Copper-induced oxidative damage to the prophenoloxidase-activating system in the freshwater crayfish Procambarus clarkii

•Copper exposure induced carbonylation of haemolymph proteins in a dose-dependent manner.•Protein carbonyls levels regulated enzyme activities of proPO, SP and PO.•Carbonylation in hepatopancreas and haemolymph showed different effects on hemocyanin.•Copper-catalyzed protein carbonylation suppressed the immune response in crayfish.•This is the first report on protein carbonylation and subsequent decarbonylation in proPO-AS.

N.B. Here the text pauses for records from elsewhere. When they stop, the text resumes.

(* ===== verification/RemoteActionSafety.v ===== *)
(** * Remote Actions: what a handle means

    Proofs about [RemoteAction]: an invariant of the worker and of the callers of
    [CancelAction] that ties the handle's state to the frames the connection delivered and to
    the frames it sent, kept by every step.  From it: the snapshot is what the frames say, the
    outcome is never overstated, and the handle ends at its deadlines. *)
From S2P Require Import Prelude Wire NetTypes NetWire Compatibility DiscoveryProtocol TypeDescriptor NetworkDiagnostics ControlFrame ControlStream PeerDiscovery RemoteControl RemoteAction.

(** ** Valid Action frames *)
Lemma valid_action f : ValidFrame f = true ->
  cf_operation f ∈ [ControlMessage.ACTION_GOAL_RESPONSE; ControlMessage.ACTION_FEEDBACK; ControlMessage.ACTION_RESULT; ControlMessage.ACTION_CANCEL_RESPONSE] ->
  ValidActionFrame f = true.
Proof.
  intros H Hop. unfold ValidFrame in H. rewrite !elem_of_cons in Hop.
  destruct Hop as [E|[E|[E|[E|E]]]]; [..|by apply not_elem_of_nil in E]; rewrite E in H; repeat (case_check; [done|]);
    change (IsActionMessage _) with true in H; change (IsDescriptorMessage _) with false in H; change (IsDiagnosticsMessage _) with false in H;
    cbn [negb andb] in H; repeat (case_check; try done).
  all: match goal with K : IsActionMessage _ = false |- _ => discriminate K end.
Qed.
(* ===== verification/TopicPlane.v ===== *)
(** * The Topic data plane

    [TopicDataPlane] of [kcf/src/network/topic_data_plane.cpp]: the worker that forwards the
    latest samples of local Topics to remote consumers ([Outgoing] routes, opened and kept
    alive by INTEREST datagrams) and publishes the samples of remote Topics under a local
    proxy ([Incoming] routes, which send the INTEREST datagrams), with explicit
    subscriptions of a receive-only client.

    [Plane] is the worker's state.  The worker holds [subscription_mutex] during a turn, so a
    turn, [Subscribe], [Unsubscribe] and the end of the worker are the steps.  Times are
    nanoseconds since the clock's epoch.  What is outside the file is an answer each call
    gets, one per loop position: [ValidateLocalTopicEndpoint], the topic reader
    ([DynamicTopicReader]), the proxy writer ([TopicProxy]), [FreshBaseline],
    [UnregisterConsumer], the clock and the socket.  A rate limit appears as the period in
    nanoseconds that the code computes from it.  [pl_wire], [pl_reads] and [pl_delivered] log
    the datagrams handed to the kernel, the samples read and the values published.
    Allocation failure and the trace output are not modelled. *)
From S2P Require Import Prelude Wire NetTypes NetWire Compatibility TopicProtocol DiscoveryProtocol TypeDescriptor ParameterCodec NetworkDiagnostics PeerDiscovery.

(** ** Routes *)
(** The fields of [LocalEndpoint] that the data plane uses. *)
Record LocalEndpoint := { le_metadata : NetworkEndpointMetadata; le_descriptor : TypeDescriptor }.
Definition is_topic (e : NetworkEndpointMetadata) (role : Z) : bool :=
  (md_kind e =? EndpointKind.TOPIC) && (md_role e =? role) && (md_scope e =? NetworkScope.REMOTE).
Definition SameRoute (a b : TopicPacket) : bool :=
  (tp_source a =?? tp_source b) && (tp_destination a =?? tp_destination b) && (tp_source_session a =? tp_source_session b) &&
  (tp_destination_session a =? tp_destination_session b) && (tp_route_id a =? tp_route_id b).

Previous studies have demonstrated copper-induced proteins damage in gill and hepatopancreas of the freshwater crayfish Procambarus clarkii, but little information is available about its effects on key component of the innate defense in haemolymph. In the present study, we evaluated the relationship between oxidative carbonylation and prophenoloxidase-activating system (proPO-AS) activity, by exposing P. clarkii to sub-lethal concentrations (1/50, 1/12, 1/6 and 1/3 of the 96 h LC50) Cu2+ up to 96 h. Six biomarkers of oxidative stress, i.e. reactive oxygen species (ROS), superoxide dismutase (SOD), catalase (CAT), protein carbonyl (PC), malondialdehyde (MDA) and DNA-protein crosslinks (DPCs), and six indicators of immune status, i.e. total hemocyte counts (THCs), differential hemocyte counts (DHCs), hemocyanin (HC), prophenoloxidase (proPO), serine protease (SP) and phenoloxidase (PO), were determined in haemolymph. The results indicated that there was a significant increase (P < 0.05) in the levels of ROS, PC, MDA and DPCs accompanied by markedly decreased (P < 0.05) activities of proPO, SP, PO and HC in a dose and time dependent manner. The significant and positive correlations (P < 0.01) between ROS production and the formation of PC, MDA and DPCs were observed in crayfish at 96 h. There was a significant negative correlation (P < 0.01) between the levels of protein carbonyls and the activities of proPO and SP in hemocyte lysate supernatant and PO and HC in haemolymph. Carbonylated proteins may be recognized not merely as a specific signal in oxidative stress pathways but also as a “non-self” molecule in proPO-AS. In crayfish species, copper-catalyzed protein carbonylation may be one of the main mechanisms for immunity dysfunction in proPO-AS.